One client turned out to be hopelessly clueless about the technology behind his own project. He couldn’t understand what I was doing, made dumb requests, and got angry about it. We were at loggerheads all day.
On the second project, it took me a week to discover that the code I was supposed to fix was almost too flawed to salvage. And worse, any fix would involve the kind of brain-numbing tedium that I suck at, and would kill me in four days.
In both cases, I decided to bail out. I returned the deposits. (Which stung mightily.) I figured the failures where mostly my fault, for not seeing ahead or vetting the project well enough. Both clients were incensed anyway.
Still I feel guilty about the whole thing. I wonder if I did right.
A: Don’t worry, guilt fades. Thank goodness for that. Otherwise every misstep would plague us for life.
Taking a deposit does make it harder to bail on a project that is going sour, especially if you have already started the work.

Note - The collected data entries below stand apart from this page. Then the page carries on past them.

(* ===== verification/NativePath.v ===== *)
(** The crate [cageforge-path] as a POSIX host builds it, over the part of
    [std::path] it uses: paths as byte strings, their components, joining and
    collecting, and the lexical comparison primitives every other crate relies
    on ([paths_equal], [is_within], [contains_component_path],
    [normalize_lexical_path], [resolve_lexical_path], [NativePathKey]). *)

From Stdlib Require Import Ascii String Lia.
From stdpp Require Import base list strings option.
From S2P Require Import Prelude Text.

(** * [std::path] on POSIX *)

(** A [Path] or [PathBuf]: its bytes. *)
Abbreviation path := string.

(** [std::path::Component].  A POSIX path never has a [Prefix]. *)
Inductive Component :=
  | Prefix (value : string)
  | RootDir
  | CurDir
  | ParentDir
  | Normal (value : string).

#[global] Instance Component_eq_dec : EqDecision Component.
Proof. solve_decision. Defined.

Definition SEP : ascii := "/".

(** [Path::is_absolute] *)
Definition is_absolute (p : path) : bool := starts_with_char SEP p.

(** The component one piece between separators stands for, past the first
    piece of a relative path. *)
Definition piece_component (piece : string) : list Component :=
  if bool_decide (piece = "" \/ piece = ".") then []
  else if bool_decide (piece = "..") then [ParentDir]
  else [Normal piece].

(** [Path::components]: repeated separators and [.] are dropped, except a
    leading [.] of a relative path. *)
Definition components (p : path) : list Component :=
  let pieces := str_split SEP p in
  if is_absolute p then RootDir :: mjoin (piece_component <$> pieces)
  else match pieces with
       | first :: rest =>
           if bool_decide (first = ".") then CurDir :: mjoin (piece_component <$> rest)
           else mjoin (piece_component <$> pieces)
       | [] => []
       end.

(** [PathBuf::push] and [Path::join] *)
Definition path_join (base p : path) : path :=
  if is_absolute p then p
  else if bool_decide (base = "") || ends_with_char SEP base then base +:+ p
  else base +:+ String SEP p.

(** [Component::as_os_str] *)
Definition component_str (c : Component) : string :=
  match c with
  | Prefix s => s
  | RootDir => "/"
  | CurDir => "."
  | ParentDir => ".."
  | Normal s => s
  end.

(** [Iterator::collect::<PathBuf>] *)
Definition collect_path (cs : list Component) : path :=
  foldl path_join "" (component_str <$> cs).

(** [<Path as PartialEq>::eq]: by components *)
Definition path_eqb (p q : path) : bool := bool_decide (components p = components q).

(** * [cageforge-path] *)

(** [native::NativeComponentKey], with [NativeOsKey = OsString] on POSIX. *)
Inductive NativeComponentKey :=
  | KPrefix (value : string)
  | KRootDir
  | KCurDir
  | KParentDir
  | KNormal (value : string).

#[global] Instance NativeComponentKey_eq_dec : EqDecision NativeComponentKey.
Proof. solve_decision. Defined.

(** [native::native_os_key] off Windows *)
Definition native_os_key (value : string) : string := value.

Definition component_key (c : Component) : NativeComponentKey :=
  match c with
  | Prefix value => KPrefix (native_os_key value)
  | RootDir => KRootDir
  | CurDir => KCurDir
  | ParentDir => KParentDir
  | Normal value => KNormal (native_os_key value)
  end.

Don’t ask me about the legalities. It would depend on what agreement or contract you had with your client. I don’t know the particulars of the UK law. Nor the particulars of USA law for that matter.
I suspect — but do not know — that it matters if you call it a deposit, or a retainer, or an advance, or a first-stage payment or some other thing. That is not the real point.
The point is about being a pro about this, human-to-human.
You were generous in returning the deposits. You get karma points for that. Especially if you really needed the money. Let them bitch and fume.
Theoretically, when you return a deposit, you can deduct for the work you actually performed.
Especially if your work amounted to some deliverable, or anything useful. Like “Full audit of existing code and suspected bugs.”
My thinking is, though, if you’re squabbling over this, the boat has already gone over the falls. You can’t win.
Oddly enough, I am now wary about taking deposits.
For years I championed advanced payments. The thought was, it meant the client was serious, and they were invested in the project, and at least I would get some money, no matter what.
But I have changed my tune.
I discovered that when I get paid up front, I feel indebted. I owe work, and it has to be dandy and wonderful because I already have the money and may have accidentally spent some of it. That pressure works against me. I become constricted and procrastinatory. And I grow to hate the assignment.
I work much better and faster when people owe ME money. When I know, “If I build this brilliantly well, I will get paid swiftly and handsomely.”
Then, I work like a runaway train.
Nowadays, instead of deposits, I prefer to get a hard, binding, written-in-blood agreement saying, “When I deliver the first draft, first iteration, first whatever, you will send me this sum within 24 hours.”
But that is just my quirkiness.
This is the allure of freelancing: We can adapt our practices to our own faults and foibles, instead of the other way round.
Lori
March 29, 2018 @ 7:44 pm
I always ask for a Retainer. My contact/letter of agreement then includes two items. It says either party can cancel the agreement upon 30 days written notice, and if that occurs, I will be paid for all work done up to end of the 30 days invoiced at $Xxx per hour. It also says that if the client decides to terminate or postpone the project for any reason, I will be paid for all work done invoiced at $Xxx per hour. Since I usually work on a project fee basis, that generally covers my retainer and sometimes more whether project is “completed” or not. It also allows me to terminate a contract and get paid for my work.